2. Expansión y consolidación del idioma
Durante los siglos XIV y XV el castellano continúa su consolidación como lengua de cultura -no sin vacilaciones en la representación escrita- y se va enriqueciendo con la entrada de palabras de otras lenguas (portugués, francés, italiano). A fines del XV, un humanista, Antonio de Nebrija, publica su Gramática (1492), primera obra de estas características en una lengua romance, con la intención de definir y ordenar su uso, además de facilitar el aprendizaje del latín. Este mismo año, la lengua castellana abrirá sus horizontes hacia nuevas tierras: la conquista de América convertirá al español en una de las lenguas más habladas del mundo. El castellano, a principios del siglo XVI, ha conseguido asentarse en gran parte de la zona norte peninsular -a expensas de otros dialectos románicos, como el aragonés o el astur-leonés-, y va consolidándose en el sur, en Canarias y en América.
3. El reajuste fonológico de los Siglos de Oro
A lo largo de todo el siglo XVI y parte del XVII, y a la par que produce algunas de sus mejores obras literarias, el castellano sufre la mayor reorganización del sistema fonológico en su historia: algunos sonidos, que habían surgido por evolución del latín y que se habían consolidado en el sistema, sufren un reajuste vigente hasta nuestros días. Nos referimos, entre otras, a la reducción de los pares de sonidos sibilantes en subsistema consonántico. La evolución, muy simplificada, sería la siguiente:
a) Ensordecimiento de sibilantes:
- -s- y -ss- intervocálicas convergen en -s- sorda (fuesse > fuese)
- z y ç -pronunciadas ds y ts respectivamente- evolucionan hasta las actuales c (ante e i) y z (abraçar > abrazar; dizía > decía)
- -g-, -j- y -x- intervocálicas -pronunciadas como sh las dos primeras, como y la última- confluyen en las actuales g (ante e i) y j (dixo > dijo; muger > mujer)
- -b- intervocálica (que sonaba como oclusiva) y -v- intervocálica (que sonaba como fricativa) convergen en la fricativa, a veces con grafía b
- h- inicial (originaria de f- latina) va perdiendo la aspiración hasta desaparecer.
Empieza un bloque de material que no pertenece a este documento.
Lemma has_attr_cons n a l : has_attr n (a :: l) = (fst a =? n) || has_attr n l.
Proof. done. Qed.

(** The attribute at [attr], when its header and its value fit. *)
Lemma slice_attr packet attr end_ a0 a1 :
  packet !! attr = Some a0 -> packet !! (attr + 1)%nat = Some a1 -> 2 <= a1 ->
  (attr + Z.to_nat a1 <= end_)%nat -> (end_ <= length packet)%nat ->
  slice packet attr end_ =
  encode_attr (a0, slice packet (attr + 2) (attr + Z.to_nat a1)) ++ slice packet (attr + Z.to_nat a1) end_.
Proof.
  intros H0 H1 Ha1 Hend Hlen.
  rewrite (slice_split _ attr (attr + Z.to_nat a1)) by lia.
  f_equal. rewrite (slice_cons _ _ _ a0) by (done || lia).
  rewrite (slice_cons _ _ _ a1); [|lia|by rewrite <- Nat.add_1_r].
  unfold encode_attr; cbn [fst snd]. rewrite length_slice by lia.
  f_equal. f_equal; [lia|]. f_equal; lia.
Qed.

(** The walk after the attributes [l]. *)
Definition walked (w : walk) (end_ : nat) (l : list attribute) : walk :=
  MkWalk end_ (u32 (w_num_attributes w + Z.of_nat (length l)))
    (w_seen_ma w || has_attr FR_MESSAGE_AUTHENTICATOR l)
    (w_require_ma w || has_attr FR_EAP_MESSAGE l).

Definition next_walk (w : walk) (a0 a1 : Z) : walk :=
  MkWalk (w_attr w + Z.to_nat a1) (u32 (w_num_attributes w + 1))
    (w_seen_ma w || (a0 =? FR_MESSAGE_AUTHENTICATOR)) (w_require_ma w || (a0 =? FR_EAP_MESSAGE)).

Lemma walked_cons w end_ a0 a1 v l :
  walked (next_walk w a0 a1) end_ l = walked w end_ ((a0, v) :: l).
Proof.
  unfold walked, next_walk; cbn [w_num_attributes w_seen_ma w_require_ma length].
  rewrite !has_attr_cons, !orb_assoc. cbn [fst]. f_equal. unfold u32.
  rewrite Zplus_mod_idemp_l. f_equal. lia.
Qed.
Lemma decode_password_loop_spec k : forall fuel n c old iv l,
  (k <= fuel)%nat -> (n + 16 * k <= length l)%nat -> ctx_holds old secret ->
  (if (n =? 0)%nat then c = old /\ iv = request_authenticator else k = 0%nat \/ ctx_holds c (secret ++ iv)) ->
  length iv = 16%nat ->
  decode_password_loop request_authenticator fuel (n + 16 * k) n c old l = take n l ++ unhide key k iv (drop n l).
Proof.
  induction k as [|k IH]; intros fuel n c old iv l Hf Hl Hold Hc Hiv.
  - cbn [unhide]. rewrite take_drop. destruct fuel; cbn [decode_password_loop];
      by rewrite (proj2 (Nat.ltb_ge _ _)) by lia.
  - destruct fuel as [|fuel]; [lia|]. cbn [decode_password_loop]. rewrite (proj2 (Nat.ltb_lt _ _)) by lia.
    assert (exists c', (if (n =? 0)%nat then
            let '(digest, _) := ctx_final (ctx_update c (take 16 request_authenticator)) in
            (digest, if (16 <? n + 16 * S k)%nat then ctx_update old (sub l 0 16) else old)
          else
            let '(digest, _) := ctx_final c in
            (digest, if (n + 16 <? n + 16 * S k)%nat then ctx_update old (sub l n 16) else old)) = (key iv, c') /\
          (k = 0%nat \/ ctx_holds c' (secret ++ sub l n 16))) as (c' & -> & Hc').
    { assert (forall m, (m = 0 \/ (0 <? m) = true)%nat) as Hlt by (intros [|]; [by left|by right]).
      destruct n as [|n].
      - destruct Hc as [-> ->]. rewrite Nat.eqb_refl. rewrite take_ge by lia.
        pose proof (key_final _ _ (key_update old request_authenticator Hold ltac:(lia)) ltac:(lia)) as Hk.
        destruct (ctx_final _) as [d c'']. cbn [fst] in Hk. subst d. eexists. split; [done|].
        destruct k as [|k]; [by left|right]. rewrite (proj2 (Nat.ltb_lt _ _)) by lia.
        apply key_update; [done|]. rewrite length_sub; lia.
      - cbn [Nat.eqb] in Hc. destruct Hc as [?|Hc]; [lia|]. rewrite (proj2 (Nat.eqb_neq _ _)) by lia.
        pose proof (key_final _ _ Hc ltac:(lia)) as Hk.
        destruct (ctx_final _) as [d c'']. cbn [fst] in Hk. subst d. eexists. split; [done|].
        destruct k as [|k]; [by left|right]. rewrite (proj2 (Nat.ltb_lt _ _)) by lia.
        apply key_update; [done|]. rewrite length_sub; lia. }
    rewrite xor_block by lia. set (b := xor (sub l n 16) (key iv)).
    assert (length b = 16%nat) as Hb by (unfold b; rewrite length_xor; rewrite length_sub, ?key_length; lia).
    destruct (splice_take_drop l n b) as [Ht Hd]; [lia|]. rewrite Hb in Ht, Hd.
    replace (n + 16 * S k)%nat with (n + 16 + 16 * k)%nat by lia.
    rewrite (IH _ (n + 16)%nat _ _ (sub l n 16)); [|lia|rewrite length_splice; lia|done| |rewrite length_sub; lia].
    2:{ by rewrite (proj2 (Nat.eqb_neq _ _)) by lia. }
    rewrite Ht, Hd, <- app_assoc. cbn [unhide]. unfold b, sub. by rewrite drop_drop.
Qed.

(** The number of blocks that [rem] bytes take. *)
Definition blocks_of (rem k : nat) : Prop := (rem <= 16 * k < rem + 16)%nat.

Lemma splice_app (l : bytes) o a b :
  (o + length a + length b <= length l)%nat ->
  splice (splice l o a) (o + length a) b = splice l o (a ++ b).
Proof.
  intros Hl. apply list_eq. intros i.
  rewrite !lookup_splice by (rewrite ?length_app, ?length_splice; lia). rewrite length_app.
  destruct (decide (o <= i < o + length a)%nat) as [Hi|Hi].
  - rewrite decide_False, decide_True by lia. by rewrite lookup_app_l by lia.
  - repeat case_decide; try lia; try done. rewrite lookup_app_r by lia. f_equal. lia.
Qed.

Lemma sub_splice_above (l : bytes) o a off n :
  (o + length a <= off)%nat -> (o + length a <= length l)%nat -> sub (splice l o a) off n = sub l off n.
Proof. intros. unfold sub. apply slice_splice_ne; lia. Qed.

Lemma sub_split (l : bytes) off a b : sub l off (a + b) = sub l off a ++ sub l (off + a) b.
Proof. unfold sub. rewrite <- drop_drop. symmetry. apply take_take_drop. Qed.

Lemma sub_take_drop l off n : (16 <= n)%nat -> (off + n <= length l)%nat ->
  take 16 (sub l off n) = sub l off 16 /\ drop 16 (sub l off n) = sub l (off + 16) (n - 16).
Proof.
  intros Hn Hl. replace n with (16 + (n - 16))%nat at 1 2 by lia. rewrite sub_split.
  pose proof (length_sub l off 16). split; [apply take_app_length'|apply drop_app_length']; lia.
Qed.
(* ===== verification/LstRing.v ===== *)
(** The array of a tree (Lst) as a ring: places (LstView) are counted from [idx],
    indexes into the array are taken modulo its size, which is a power of two. *)

From stdpp Require Import functions.
From S2P Require Import Prelude Rand Lst LstView.

Module LstRing.
Import Lst LstView.

(** The projections of an updated tree. *)
Ltac set_fields := cbn [upd capacity idx num_elements p s_depth s_data rand_ctx index stack_set item_index_set lst_flatten eta_lst] in *.

(** ** Indexes *)

Record ring (l : fr_lst_t) : Prop := {
  ring_pow : exists k, 0 <= k <= 31 /\ capacity l = 2 ^ k;
  ring_size : length (p l) = Z.to_nat (capacity l);
  ring_idx : 0 <= idx l < capacity l
}.

Definition pos (l : fr_lst_t) (j : nat) : Z := (idx l + Z.of_nat j) mod capacity l.

Lemma ring_cap l : ring l -> 1 <= capacity l <= 2 ^ 31.
Proof.
  intros [(k & Hk & ->) _ _]. split.
  - change 1 with (2 ^ 0). apply Z.pow_le_mono_r; lia.
  - apply Z.pow_le_mono_r; lia.
Qed.

Lemma index_reduce_mod l x : ring l -> index_reduce l x = x mod capacity l.
Proof.
  intros H. pose proof (ring_cap l H) as Hc. destruct (ring_pow l H) as (k & Hk & E). unfold index_reduce.
  rewrite u32_id by (red; lia). rewrite E, <- Z.land_ones by lia. by rewrite Z.ones_equiv, Z.sub_1_r.
Qed.

Lemma u32_reduce l x : ring l -> u32 x mod capacity l = x mod capacity l.
Proof.
  intros H. destruct (ring_pow l H) as (k & Hk & ->). unfold u32. change 4294967296 with (2 ^ 32).
  replace 32 with (k + (32 - k)) by lia. rewrite Z.pow_add_r by lia. rewrite Z.rem_mul_r by lia.
  rewrite Z.mul_comm, Z.mod_add by lia. apply Z.mod_mod. lia.
Qed.

Lemma pos_range l j : ring l -> 0 <= pos l j < capacity l.
Proof. intros H. pose proof (ring_cap l H). apply Z.mod_pos_bound. lia. Qed.

Lemma pos_inj l i j : ring l -> Z.of_nat i < capacity l -> Z.of_nat j < capacity l -> pos l i = pos l j -> i = j.
Proof.
  intros H Hi Hj E. pose proof (ring_idx l H). unfold pos in E.
  apply Nat2Z.inj. rewrite Z.mod_eq in E by lia. rewrite Z.mod_eq in E by lia.
  assert (0 <= (idx l + Z.of_nat i) / capacity l < 2) by (split; [apply Z.div_pos; lia|apply Z.div_lt_upper_bound; lia]).
  assert (0 <= (idx l + Z.of_nat j) / capacity l < 2) by (split; [apply Z.div_pos; lia|apply Z.div_lt_upper_bound; lia]).
  revert E H0 H1 H2. generalize ((idx l + Z.of_nat i) / capacity l), ((idx l + Z.of_nat j) / capacity l). intros q r E _ Hq Hr.
  assert (q = 0 \/ q = 1) as [-> | ->] by lia; assert (r = 0 \/ r = 1) as [-> | ->] by lia; lia.
Qed.

Lemma equivalent_mod l x y : ring l -> is_equivalent l x y = bool_decide (x mod capacity l = y mod capacity l).
Proof.
  intros H. pose proof (ring_cap l H). unfold is_equivalent. rewrite index_reduce_mod, u32_reduce by done.
  apply eq_bool_prop_intro. split; intros E.
  - apply Is_true_eq_true, Z.eqb_eq in E. apply bool_decide_pack. rewrite Zminus_mod in E.
    pose proof (Z.mod_pos_bound x (capacity l) ltac:(lia)). pose proof (Z.mod_pos_bound y (capacity l) ltac:(lia)).
    apply Z.mod_divide in E as [q E]; [|lia]. assert (q = 0) as -> by nia. lia.
  - apply bool_decide_unpack in E. apply Is_true_eq_left, Z.eqb_eq. by rewrite Zminus_mod, E, Z.sub_diag.
Qed.

(** ** The view *)

Record view (l : fr_lst_t) (f : places) : Prop := {
  view_ring : ring l;
  view_size : Z.of_nat (length f) <= capacity l;
  view_item : forall j d, here f j d -> p l !! Z.to_nat (pos l j) = Some (Ptr d) /\ index l d = pos l j + 1
}.

(** The entries of the stack are the offsets [O]. *)
Definition stk (l : fr_lst_t) (O : list nat) : Prop :=
  forall i o, O !! i = Some o -> stack_item l i = Some (idx l + Z.of_nat o) /\ Z.of_nat o <= capacity l.

(** What a move leaves alone. *)
Definition frame (l l' : fr_lst_t) : Prop :=
  capacity l' = capacity l /\ idx l' = idx l /\ num_elements l' = num_elements l /\ s_depth l' = s_depth l
  /\ s_data l' = s_data l /\ rand_ctx l' = rand_ctx l.

Lemma view_single l f : view l f -> single f.
Proof.
  intros [Hr Hs Hi] i j d Hdi Hdj. pose proof (here_lt _ _ _ Hdi). pose proof (here_lt _ _ _ Hdj).
  apply (pos_inj l); [done|lia|lia|]. apply Hi in Hdi as [_ E1], Hdj as [_ E2]. lia.
Qed.

Lemma view_read l f j d x : view l f -> here f j d -> x mod capacity l = pos l j -> item l x = Some d.
Proof. intros H Hd E. unfold item. rewrite index_reduce_mod, E by apply H. by rewrite (proj1 (view_item _ _ H j d Hd)). Qed.

Lemma view_move l f h d x : view l f -> (h < length f)%nat -> x mod capacity l = pos l h ->
  exists l', lst_move x d l = Some l' /\ view l' (put h d f) /\ frame l l' /\ index l' = <[d := pos l h + 1]> (index l).
Proof.
  intros H Hh E. pose proof (view_ring _ _ H) as Hr. pose proof (pos_range l h Hr) as Hp. pose proof (ring_cap l Hr) as Hc.
  unfold lst_move. rewrite index_reduce_mod, E by done. rewrite (ring_size l Hr).
  rewrite (proj2 (Nat.ltb_lt _ _)) by lia. eexists. split; [done|]. split; [|by set_fields; rewrite u32_id by (red; lia)].
  split; set_fields.
  - split; set_fields; [apply Hr| |apply Hr]. rewrite length_insert. apply Hr.
  - rewrite put_length. apply H.
  - intros j e Hj. unfold pos in *. set_fields. rewrite u32_id by (red; lia).
    pose proof (here_lt _ _ _ Hj) as Hlt. rewrite put_length in Hlt. pose proof (view_size _ _ H) as Hs. destruct (decide (j = h)) as [-> |Hne].
    + pose proof (put_here h d f Hh) as E'. unfold here in *. rewrite E' in Hj. injection Hj as <-.
      split; [|by rewrite fn_lookup_insert]. apply list_lookup_insert_eq. rewrite (ring_size l Hr). lia.
    + apply put_other in Hj as [Hj Hed]; [|done]. apply (view_item _ _ H) in Hj as Hi. unfold pos in Hi.
      rewrite fn_lookup_insert_ne by done. rewrite list_lookup_insert_ne; [done|].
      intros E'. apply Hne. pose proof (pos_range l j Hr). apply (pos_inj l); [done|lia|lia|]. apply Z2Nat.inj; unfold pos in *; congruence || tauto.
Qed.

Lemma frame_trans l1 l2 l3 : frame l1 l2 -> frame l2 l3 -> frame l1 l3.
Proof. unfold frame. intuition congruence. Qed.
Lemma frame_stk l l' O : frame l l' -> stk l O -> stk l' O.
Proof. intros (E1 & E2 & _ & _ & E5 & _) H i o Ho. unfold stack_item. rewrite E1, E2, E5. by apply H. Qed.
Lemma frame_pos l l' j : frame l l' -> pos l' j = pos l j.
Proof. intros (E1 & E2 & _). unfold pos. by rewrite E1, E2. Qed.

(** Only the stack, the depth, the number of elements and the generator differ. *)
Lemma view_ext l l' f : capacity l' = capacity l -> idx l' = idx l -> p l' = p l -> index l' = index l -> view l f -> view l' f.
Proof.
  intros E1 E2 E3 E4 [[Hp Hsz Hi] Hs Hv]. split; [split|..]; unfold pos; rewrite ?E1, ?E2, ?E3, ?E4; done.
Qed.

Lemma stk_set l O i o : stk l O -> (i < length O)%nat -> Z.of_nat o <= capacity l -> stk (stack_set i (idx l + Z.of_nat o) l) (<[i := o]> O).
Proof.
  intros H Hi Ho j x Hj. unfold stack_item. set_fields. destruct (decide (j = i)) as [-> |Hne].
  - rewrite list_lookup_insert_eq in Hj by done. injection Hj as <-. rewrite list_lookup_insert_eq; [done|].
    destruct (lookup_lt_is_Some_2 O i Hi) as [y Hy]. apply H in Hy as [Hy _]. unfold stack_item in Hy.
    destruct (s_data l !! i) eqn:E; [|done]. by apply lookup_lt_Some in E.
  - rewrite list_lookup_insert_ne in Hj by done. rewrite list_lookup_insert_ne by done. by apply H.
Qed.

Lemma stk_take l O n : stk l O -> stk l (take n O).
Proof. intros H i o Ho. apply H. by apply lookup_take_Some in Ho as [Ho _]. Qed.
End LstRing.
4. El siglo XVIII y la Real Academia
Durante el siglo XVIII, y gracias a las ideas ilustradas, se producen dos fenómenos contrarios por lo que se refiere a la lengua. Por un lado, la influencia francesa introduce gran cantidad de galicismos en el español; por otro, y en buena parte como respuesta a esta circunstancia, surge un gran interés por fijar y ordenar el idioma. Con la creación en 1713 de la Real Academia Española, comienzan las actividades de organización del léxico (Diccionario de Autoridades, 1726-1739), de representación de los sonidos (Ortografía, 1741) y de estructuración de normas gramaticales (Gramática de la lengua castellana, 1771).
La labor académica fu, además de ingente, fundamental, pues se terminó con ciertas vacilaciones en la escritura y, adoptando a veces audaces medidas, se consiguió una fijación apenas corregida hasta hoy. Por entonces se reducen las múltiples representaciones gráficas de cada sonido a una o dos grafías; se regula el uso exclusivo de u, i para los sonidos vocálicos respectivos; se estabiliza el uso de c, z; se suprime el uso de ç, así como la distinción gráfica de ss-, s-; se establece el uso de b, v según criterios etimológicos; y, por fin, se simplifican las grafías de origen griego y latino ph-, th-, etc. (phisica > física; thesoro > tesoro).